(Saved entries)

(** Peg branch: rest at the derived price, without matching. *)
Definition submit_peg (o : Order) (b : Impl) : res (SubmitOutcome * Impl) :=
  let out := new_outcome (o_id o) in
  match compute_peg_price o b with
  | None => Ok (rejected (o_id o) "no reference price for peg", b)
  | Some price =>
      let o := set_o_price price (set_o_type Limit o) in
      let '(resident, b, ev) := rest o b [] in
      let b := if resident then set_pegged ({[o_id o]} ∪ pegged b) b else b in
      Ok (note_rest resident o ev out, b)
  end.

(** Release the pending children of a group whose parent has filled. *)
Definition release_children (submit : Order → Impl → res (SubmitOutcome * Impl))
    (gid : Z) (out : SubmitOutcome) (b : Impl) : res (SubmitOutcome * Impl) :=
  let g := default empty_group (groups b !! gid) in
  let child := g_pending_child g in
  let b := set_groups (<[gid := set_g_pending_child None g]> (groups b)) b in
  '(out, b) ← match child with
              | None => Ok (out, b)
              | Some c =>
                  '(co, b) ← submit (set_o_link None c) b;
                  Ok (set_out_trades (out_trades out ++ out_trades co) out, b)
              end;
  let g := default empty_group (groups b !! gid) in
  let pend := g_pending_oco g in
  let b := set_groups (<[gid := set_g_pending_oco [] g]> (groups b)) b in
  res_foldl
    (λ '(out, b) c,
       '(co, b) ← submit (set_o_link (Some (mkLink OcoLeg gid)) c) b;
       Ok (set_out_trades (out_trades out ++ out_trades co) out, b))
    (out, b) pend.

(** The linked orders that filled: the aggressor and the makers hit, ascending. *)
Definition linked_fills (submitted : Order) (out : SubmitOutcome) (b : Impl) : list OrderId :=
  let self := match o_link submitted with
              | Some _ => if 0 <? o_filled submitted then [o_id submitted] else []
              | None => []
              end in
  let makers := List.filter (λ i, match order_group b !! i with Some _ => true | None => false end)
                  (t_maker_id <$> out_trades out) in
  merge_sort Z.le (elements (list_to_set (self ++ makers) : gset Z)).

(** Cancel every leg but [i]. *)
Definition cancel_leg (i : OrderId) (b : Impl) (other : OrderId) : res Impl :=
  if other =? i then Ok b
  else
    let b := set_order_group (delete other (order_group b)) b in
    '(_, b) ← cancel other b; Ok b.
(** ** A level, and the walk over the levels *)

(** The book-level relation between the state before and after matching [o]
    into [o'] with executions [ts]. *)
Record Matched (o : Order) (b : Impl) (ts : list Trade) (o' : Order) (b' : Impl) : Prop := mkMatched {
  mt_cold : cold b b';
  mt_own : ladder (o_side o) b' = ladder (o_side o) b;
  mt_shape : ∀ s, has_base (ladder s b') = has_base (ladder s b) ∧
                  base (ladder s b') = base (ladder s b) ∧
                  length (levels (ladder s b')) = length (levels (ladder s b));
  mt_fill : o' = fill_order (zsum t_qty ts) o;
  mt_leaves : 0 ≤ o_leaves o';
  mt_trades : Forall (λ t, trade_of o (t_price t) t ∧ acceptable o (t_price t) = true ∧
                           rests_at (orders b) (Opposite (o_side o)) (t_price t) (t_maker_id t)) ts;
  mt_makers : ∀ i, maker_rel b o i ts (orders b !! i) (orders b' !! i);
  mt_same_side : ∀ i e, orders b !! i = Some e → o_side (e_order e) = o_side o →
                        orders b' !! i = Some e;
}.

Lemma Matched_refl o b : 0 ≤ o_leaves o → Matched o b [] o b.
Proof.
  intros Hle. split; try done; [by rewrite fill_order_0|]. intros. apply maker_rel_refl.
Qed.

(** An entry after matching descends from one before, on the same price. *)
Lemma maker_rel_rests b b' o ts s p i :
  (∀ j, maker_rel b o j ts (orders b !! j) (orders b' !! j)) →
  rests_at (orders b') s p i → rests_at (orders b) s p i.
Proof.
  intros Hm (e' & He' & Hs & Hp). specialize (Hm i). rewrite He' in Hm.
  destruct (orders b !! i) as [e|] eqn:He; [|done]. destruct Hm as (_ & _ & r & E).
  exists e. rewrite E in Hs, Hp. done.
Qed.

Lemma acceptable_fill k o p : acceptable (fill_order k o) p = acceptable o p.
Proof. done. Qed.

Lemma Matched_trans o b ts1 o1 b1 ts2 o2 b2 :
  Matched o b ts1 o1 b1 → Matched o1 b1 ts2 o2 b2 → Matched o b (ts1 ++ ts2) o2 b2.
Proof.
  intros [c1 l1 h1 f1 g1 t1 m1 s1] [c2 l2 h2 f2 g2 t2 m2 s2]. subst o1. simpl in *.
  split; try done.
  - by transitivity b1.
  - by rewrite l2.
  - intros s. destruct (h1 s) as (<- & <- & <-). apply h2.
  - by rewrite f2, fill_order_fill_order, zsum_app.
  - apply Forall_app_2; [done|]. eapply Forall_impl; [exact t2|].
    intros t (? & ? & Hr). split_and!; [done..|]. by eapply maker_rel_rests.
  - intros i. eapply maker_rel_trans; [apply c1|apply m1|apply m2].
  - intros i e Hi Hs. apply s2; [by apply s1|done].
Qed.

Lemma settle_shape L p lv :
  has_base (settle L p lv) = has_base L ∧ base (settle L p lv) = base L ∧
  length (levels (settle L p lv)) = length (levels L).
Proof.
  unfold settle, on_removed, set_level. repeat case_if; simpl; rewrite length_insert; done.
Qed.

Lemma Opposite_ne s : Opposite s ≠ s.
Proof. by destruct s. Qed.

Lemma MInv_start b s p o trades :
  Core b → 0 ≤ o_leaves o → let lv := level_at (ladder s b) p in
  MInv (ladders b) s p (mkM o (total lv) (displayed lv) [] (fifo lv) false b trades).
Proof.
  intros HC Hle lv. split; simpl; try apply HC; try done.
  eapply levels_ok_ext; [apply HC|]. intros t r. unfold override, m_level. simpl.
  case_decide as Htr; [|done]. destruct Htr as [-> ->]. unfold ladders. by destruct (level_at _ _).
Qed.

Lemma match_level_ok o b s p trades :
  Core b → s = Opposite (o_side o) → 0 < o_leaves o → populated (ladder s b) p →
  acceptable o p = true →
  ∃ c o' b' ts, match_level o s (level_at (ladder s b) p) p b trades = Ok (c, o', b', trades ++ ts) ∧
    Core b' ∧ Matched o b ts o' b' ∧ Forall (λ t, t_price t = p) ts ∧
    (c = true → stp b ≠ kStpNone) ∧
    (∀ q, q ≠ p → level_at (ladder s b') q = level_at (ladder s b) q) ∧
    (∀ i, ¬ rests_at (orders b) s p i → orders b' !! i = orders b !! i) ∧
    (c = false → 0 < o_leaves o' →
     Forall (blocked o' (orders b')) (fifo (level_at (ladder s b') p))).
Proof.
  intros HC Hs Hle Hpop Hacc. set (lv := level_at (ladder s b) p).
  pose proof (MInv_start b s p o trades HC ltac:(lia)) as HI. fold lv in HI. simpl in HI.
  destruct (match_loop_ok _ _ _ (length (fifo lv)) (match_fuel o lv) _ HI)
    as (c & m & Hrun & HI' & HR & Hc & Hb); [done|unfold m_measure, match_fuel; simpl; lia|].
  unfold match_level. rewrite Hrun. simpl.
  destruct HR as [Hcold Hlad Hff Hoth (ts & Htr & Hfill & Hts & Hmk)]. simpl in *.
  destruct HI' as [Hl He Hp Hf Hlv _].
  exists c, (m_o m). eexists _, ts. rewrite Htr. split; [done|].
  pose proof (populated_covers _ _ Hpop) as Hcov.
  assert (∀ i, i ∈ fifo lv ↔ rests_at (orders b) s p i) as Hin by apply (core_levels _ HC).
  split_and!; try done.
  - by apply (Core_settle b).
  - split; simpl; try done.
    + destruct Hcold. by destruct s.
    + rewrite ladder_set_ladder. subst s. rewrite decide_False; [done|].
      intros E. by apply (Opposite_ne (o_side o)).
    + intros t. rewrite ladder_set_ladder. case_decide; [|by rewrite Hlad].
      subst t. rewrite Hlad. apply settle_shape.
    + eapply Forall_impl; [exact Hts|]. intros t [Ht Hm]. pose proof Ht as (_ & _ & E & _).
      rewrite E. split; [done|]. split; [done|]. subst s. by apply Hin.
    + intros i. by destruct s.
    + intros i e Hi Hsd. transitivity (orders (m_book m) !! i); [by destruct s|].
      rewrite Hoth; [done|]. rewrite Hin. intros (e' & He' & Hs' & _).
      rewrite Hi in He'. simplify_eq. destruct (Opposite_ne (o_side o)). congruence.
  - eapply Forall_impl; [exact Hts|]. by intros t [(_ & _ & ? & _) _].
  - intros q Hq. rewrite ladder_set_ladder, decide_True, Hlad by done.
    rewrite level_at_settle by done. by rewrite decide_False.
  - intros i Hi. transitivity (orders (m_book m) !! i); [by destruct s|].
    apply Hoth. by rewrite Hin.
  - intros Hcf Hol. rewrite ladder_set_ladder, decide_True, Hlad by done.
    rewrite level_at_settle, decide_True by done. simpl.
    replace (orders (set_ladder s _ _)) with (orders (m_book m)) by (by destruct s). by apply Hb.
Qed.

(** A better price than an acceptable one is acceptable. *)
Lemma acceptable_better o a b :
  better (Opposite (o_side o)) a b = true → acceptable o b = true → acceptable o a = true.
Proof. unfold better, acceptable. destruct (o_type o), (o_side o); simpl; lia. Qed.

Lemma blocked_mono o o' m m' i :
  blocked o m i → o_leaves o' ≤ o_leaves o → m' !! i = m !! i → blocked o' m' i.
Proof. intros (e & He & Ha & Hl) Hle E. exists e. rewrite E. split_and!; [done..|lia]. Qed.

(** Everyone still queued at a price is blocked. *)
Definition level_blocked (o : Order) (b : Impl) (s : Side) (p : Ticks) : Prop :=
  Forall (blocked o (orders b)) (fifo (level_at (ladder s b) p)).

(** What the walk over the indices [ixs] establishes, besides [Matched]. *)
Record Walk (s : Side) (ixs : list nat) (o : Order) (b : Impl) (c : bool)
    (ts : list Trade) (o' : Order) (b' : Impl) : Prop := mkWalk {
  wk_core : Core b';
  wk_matched : Matched o b ts o' b';
  wk_cancel : c = true → stp b ≠ kStpNone;
  wk_levels : ∀ p, (∀ i, i ∈ ixs → p ≠ base (ladder s b) + Z.of_nat i) →
    level_at (ladder s b') p = level_at (ladder s b) p;
  wk_orders : ∀ j, (∀ i, i ∈ ixs → ¬ rests_at (orders b) s (base (ladder s b) + Z.of_nat i) j) →
    orders b' !! j = orders b !! j;
  wk_prices : ∀ t, t ∈ ts → ∃ i, i ∈ ixs ∧ t_price t = base (ladder s b) + Z.of_nat i;
  wk_priority : ∀ t i, t ∈ ts → i ∈ ixs →
    better s (base (ladder s b) + Z.of_nat i) (t_price t) = true →
    level_blocked o' b' s (base (ladder s b) + Z.of_nat i);
  wk_complete : c = false → 0 < o_leaves o' → ∀ i, i ∈ ixs →
    acceptable o (base (ladder s b) + Z.of_nat i) = true →
    level_blocked o' b' s (base (ladder s b) + Z.of_nat i);
}.

(** Stopping: nothing happened and, unless cancelled, nothing acceptable is left. *)
Lemma Walk_stop s ixs o b c :
  Core b → 0 ≤ o_leaves o → (c = true → stp b ≠ kStpNone) →
  (c = false → 0 < o_leaves o → ∀ i, i ∈ ixs →
   acceptable o (base (ladder s b) + Z.of_nat i) = true → False) →
  Walk s ixs o b c [] o b.
Proof.
  intros HC Hle Hc Hno. split; try done.
  - by apply Matched_refl.
  - intros t Ht. by apply elem_of_nil in Ht.
  - intros t i Ht. by apply elem_of_nil in Ht.
  - intros Hf Hl i Hi Ha. destruct (Hno Hf Hl i Hi Ha).
Qed.

(** An empty level is passed over. *)
Lemma Walk_skip s i ixs o b c ts o' b' :
  (∀ j, j ∈ ixs → i ≠ j) →
  fifo (level_at (ladder s b) (base (ladder s b) + Z.of_nat i)) = [] →
  Walk s ixs o b c ts o' b' → Walk s (i :: ixs) o b c ts o' b'.
Proof.
  intros Hne Hemp [Hc Hm Hcc Hlv Ho Hp Hpr Hcp].
  assert (level_blocked o' b' s (base (ladder s b) + Z.of_nat i)) as Hi.
  { unfold level_blocked. rewrite Hlv; [by rewrite Hemp|]. intros j Hj E.
    apply (Hne j Hj). lia. }
  split; try done.
  - intros p Hp'. apply Hlv. set_solver.
  - intros j Hj. apply Ho. set_solver.
  - intros t Ht. destruct (Hp t Ht) as (j & ? & ?). exists j. set_solver.
  - intros t j Ht [->|Hj]%elem_of_cons Hb; [done|by eapply Hpr].
  - intros Hf Hl j [->|Hj]%elem_of_cons Ha; [done|by apply Hcp].
Qed.

(** The level at [i] was matched, then the walk went on over [ixs]. *)
Lemma Walk_cons s i ixs o b ts1 o1 b1 c ts2 o2 b2 :
  (∀ j, j ∈ ixs → better s (base (ladder s b) + Z.of_nat i) (base (ladder s b) + Z.of_nat j) = true) →
  Matched o b ts1 o1 b1 →
  Forall (λ t, t_price t = base (ladder s b) + Z.of_nat i) ts1 →
  (∀ q, q ≠ base (ladder s b) + Z.of_nat i → level_at (ladder s b1) q = level_at (ladder s b) q) →
  (∀ j, ¬ rests_at (orders b) s (base (ladder s b) + Z.of_nat i) j → orders b1 !! j = orders b !! j) →
  (c = false ∨ ts2 ≠ [] → 0 < o_leaves o1 →
   level_blocked o1 b1 s (base (ladder s b) + Z.of_nat i)) →
  Core b1 → Walk s ixs o1 b1 c ts2 o2 b2 →
  (ts2 ≠ [] → 0 < o_leaves o1) →
  Walk s (i :: ixs) o b c (ts1 ++ ts2) o2 b2.
Proof.
  intros Hsort HM1 Hts1 Hlv1 Hor1 Hbl1 HC1 [Hc Hm Hcc Hlv Ho Hp Hpr Hcp] Hne.
  destruct (mt_shape _ _ _ _ _ HM1 s) as (_ & Hbase & _). rewrite Hbase in *.
  set (P := base (ladder s b)) in *.
  assert (∀ j, j ∈ ixs → P + Z.of_nat i ≠ P + Z.of_nat j) as Hdiff.
  { intros j Hj E. specialize (Hsort j Hj). by rewrite E, better_irrefl in Hsort. }
  assert (o_leaves o2 ≤ o_leaves o1) as Hle.
  { destruct Hm as [_ _ _ -> _ Ht _ _]. simpl.
    assert (0 ≤ zsum t_qty ts2); [|lia]. apply zsum_nonneg. intros t Ht'.
    rewrite Forall_forall in Ht. destruct (Ht t Ht') as ((_ & _ & _ & ?) & _). lia. }
  assert (c = false ∨ ts2 ≠ [] → 0 < o_leaves o1 → level_blocked o2 b2 s (P + Z.of_nat i)) as Hbl.
  { intros H0 H1. unfold level_blocked. rewrite Hlv by done.
    apply Forall_forall. intros j Hj. pose proof (proj1 (Forall_forall _ _) (Hbl1 H0 H1) j Hj) as Hb.
    eapply blocked_mono; [exact Hb|done|]. apply Ho. intros k Hk (e & He & Hs & Hpe).
    apply (core_levels _ HC1 s (P + Z.of_nat i)) in Hj as (e' & He' & Hs' & Hpe').
    simplify_eq. destruct (Hdiff k Hk). congruence. }
  split; try done.
  - by eapply Matched_trans.
  - intros H. rewrite <-(cold_stp _ _ (mt_cold _ _ _ _ _ HM1)). by apply Hcc.
  - intros p Hp'. rewrite Hlv by set_solver. apply Hlv1. set_solver.
  - intros j Hj. rewrite Ho; [apply Hor1; set_solver|]. intros k Hk Hr.
    apply (Hj k); [set_solver|]. eapply maker_rel_rests; [apply HM1|done].
  - intros t [Ht|Ht]%elem_of_app.
    + exists i. split; [set_solver|]. by rewrite Forall_forall in Hts1; apply Hts1.
    + destruct (Hp t Ht) as (j & ? & ?). exists j. set_solver.
  - intros t j [Ht|Ht]%elem_of_app Hj Hb.
    + rewrite Forall_forall in Hts1. rewrite (Hts1 t Ht) in Hb.
      apply elem_of_cons in Hj as [->|Hj]; [by rewrite better_irrefl in Hb|].
      apply better_asym in Hb. rewrite Hsort in Hb; done.
    + apply elem_of_cons in Hj as [->|Hj]; [|by eapply Hpr].
      assert (ts2 ≠ []) by (intros ->; by apply elem_of_nil in Ht). apply Hbl; [by right|by apply Hne].
  - intros Hf Hl j [->|Hj]%elem_of_cons Ha; [apply Hbl; [by left|lia]|].
    apply Hcp; try done. by rewrite (mt_fill _ _ _ _ _ HM1).
Qed.

Lemma match_levels_filled ixs s o b trades :
  ¬ 0 < o_leaves o → match_levels ixs s o b trades = Ok (false, o, b, trades).
Proof. intros Hn. destruct ixs; simpl; [done|]. by rewrite (proj2 (Z.ltb_ge _ _)) by lia. Qed.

> _Task brief_: Wherever a line of the data above contains "fifo", copy that line.

> _Written solution_:
  MInv (ladders b) s p (mkM o (total lv) (displayed lv) [] (fifo lv) false b trades).
     Forall (blocked o' (orders b')) (fifo (level_at (ladder s b') p))).
  destruct (match_loop_ok _ _ _ (length (fifo lv)) (match_fuel o lv) _ HI)
  assert (∀ i, i ∈ fifo lv ↔ rests_at (orders b) s p i) as Hin by apply (core_levels _ HC).
  Forall (blocked o (orders b)) (fifo (level_at (ladder s b) p)).
  fifo (level_at (ladder s b) (base (ladder s b) + Z.of_nat i)) = [] →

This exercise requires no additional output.